はたまた、朝が夕方みたいだった日のこと。
日常がごちゃごちゃしていて、整理がつけられていなかった。
が、昔からいつもそうだということも分かっていた。
そういうときは、脳にある煎餅のようなかたまりが、ぱんっと弾けそうになる。
(雪の宿だったら、弾けても雪みたいで、きれいかもしれない。

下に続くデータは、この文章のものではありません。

(** [io_queue_event] outside verification; the boolean ends the job's loop. *)
Definition io_queue_event (s : td) (i ret d bytes_issued commit_ret : Z) : option (td * Z * Z * bool) :=
  '(s, ret, bytes) ← queue_event s i ret bytes_issued commit_ret;
  let '(s, ret, brk) := break_on_this_error s d ret in
  Some (s, ret, bytes, brk).

(** The two calls of the job loop that hand a unit over. *)
Definition submit_unit (s : td) (i : Z) (a : answer) (bytes_issued cr1 cr2 : Z) : option (td * Z * Z * bool) :=
  u ← unit_at s i;
  '(s, ret) ← io_u_submit s i a cr1;
  io_queue_event s i ret (ddir u) bytes_issued cr2.

(** ** Getting a unit ready

    [get_io_u] for a job that neither replays a log nor verifies or trims behind
    its writes.  [pick] is what [set_io_u_file] returns with the new file state,
    [range] the direction, offset and length that [fill_io_u] chose, [prep] the
    engine's [prep] hook.  The result is the unit, nothing, or an error code. *)
Definition get_io_u (stop_io : bool) (s : td) (pick_file : files_td -> option (files_td * pick))
    (range : Z * Z * Z) (prep : Z) : option (td * (option Z + Z)) :=
  '(s, i) ← __get_io_u stop_io s;
  match i with
  | None => Some (s, inl None)
  | Some i =>
      u ← unit_at s i;
      '(s, err) ←
        match file u with
        | Some _ => Some (s, None)
        | None =>
            '(g, p) ← pick_file (fs s);
            let s := with_fs s g in
            match p with
            | PickErr _ => Some (s, Some (- EBUSY))
            | PickNull => Some (s, Some 0)
            | PickFile f =>
                let '(d, off, len) := range in
                s ← upd_unit s i (IoUnit (Some f) (flags u) d d len off len (resid u) (error u));
                fl ← arr_get (files g) f;
                _ ← assert (fio_file_open fl);
                Some (s, if ddir_rw d && (len =? 0) then Some 0 else None)
            end
        end;
      match err with
      | Some e => s ← put_io_u s i; Some (s, if e =? 0 then inl None else inr e)
      | None => if prep =? 0 then Some (s, inl (Some i)) else s ← put_io_u s i; Some (s, inl None)
      end
  end.
End life.
(* ===== verification/IoULifeInv.v ===== *)
(** * The invariant of a job's units

    Where every unit is, what the counters mean, and that every operation of
    [IoULife] keeps it so: no assertion of the source fails, no unit is lost or
    duplicated, files stay open while a unit uses them, and issued I/O is
    accounted for. *)
From S2P Require Import Prelude Flags IoUQueue Files Buckets Stat LatTarget IoULife.

(** ** The parts of the invariant

    [F] and [R] are the units of the free list and of the requeue ring, [E] those
    with [IO_U_F_FLIGHT] set: the engine has them, except for the [x] that it has
    just handed back.  The job has [depth] units. *)
(** Evaluate the flags of a unit after some were set or cleared. *)
Ltac uflags :=
  unfold io_u_set, io_u_clear, GET_CLEARS, IO_U_F_FREE, IO_U_F_FLIGHT, IO_U_F_NO_FILE_PUT, IO_U_F_IN_CUR_DEPTH,
    IO_U_F_BUSY_OK, IO_U_F_TRIMMED, IO_U_F_BARRIER, IO_U_F_VER_LIST in *;
  cbn [flags with_flags with_file with_result file ddir u_acct_ddir buflen offset xfer_buflen resid error] in *;
  change (Z.lor ?a ?b) with (set_flags a b); flags_in_goal.

Section invariant.
Context (depth : Z).

Definition queues_ok (s : td) (F R : list Z) : Prop :=
  let n := Z.of_nat (length (units s)) in
  n < 2 ^ 31 /\ queue_wf (freelist s) /\ qmax (freelist s) = n /\ stacked (freelist s) = Some <$> F /\
  (exists k, ring_wf k (requeues s)) /\ n < rmax (requeues s) /\ queued (requeues s) = Some <$> R /\
  cur_depth s = n - Z.of_nat (length (F ++ R)).

Record unit_ok (R F E : list Z) (i : Z) (u : io_u) : Prop := {
  uo_free : isset (flags u) IO_U_F_FREE = bool_decide (i ∈ F ++ R);
  uo_flight : isset (flags u) IO_U_F_FLIGHT = bool_decide (i ∈ E);
  uo_excl : i ∈ F ++ R -> i ∉ E;
  uo_depth : i ∉ F ++ R -> isset (flags u) IO_U_F_IN_CUR_DEPTH = true;
  uo_put : isset (flags u) IO_U_F_NO_FILE_PUT = false;
  uo_ver : isset (flags u) IO_U_F_VER_LIST = false;
  uo_file : i ∈ R \/ i ∈ E -> is_Some (file u);
  uo_nofile : i ∈ F -> file u = None;
  uo_ddir : is_Some (file u) -> 0 <= ddir u <= 3 /\ (u_acct_ddir u = -1 \/ u_acct_ddir u = ddir u)
}.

)
頭の中がいつも言葉で溢れていて、うるさくて仕方ないのも相変わらずだった。
相手に対して投げかけた言葉は、必ず自分に返ってくると分かっていても、平和な言葉を選べない。
だから彼を泣かせてしまった。
その間に、宇宙ステーションは通り過ぎてしまった。
宇宙ステーションの側を浮遊していた宇宙人が、僕らを見て笑っていた。
「どうせひとりになるから」
と、彼はきっと思っている。
僕は言葉を投げてしまうと、必ず後悔する。
正確に伝えられないのだ。気持ちに正確なんか、ないけれど。
お腹が空いているときに食べるマドレーヌみたいな日々を待っている。
レモンとバターの香りがしっかりと鼻を抜けるような、そんな日々。
香りのないマドレーヌはいらない。
悲しい日々もいらない。
言葉を伝える。
全ては、それだけなのに。
(fiction)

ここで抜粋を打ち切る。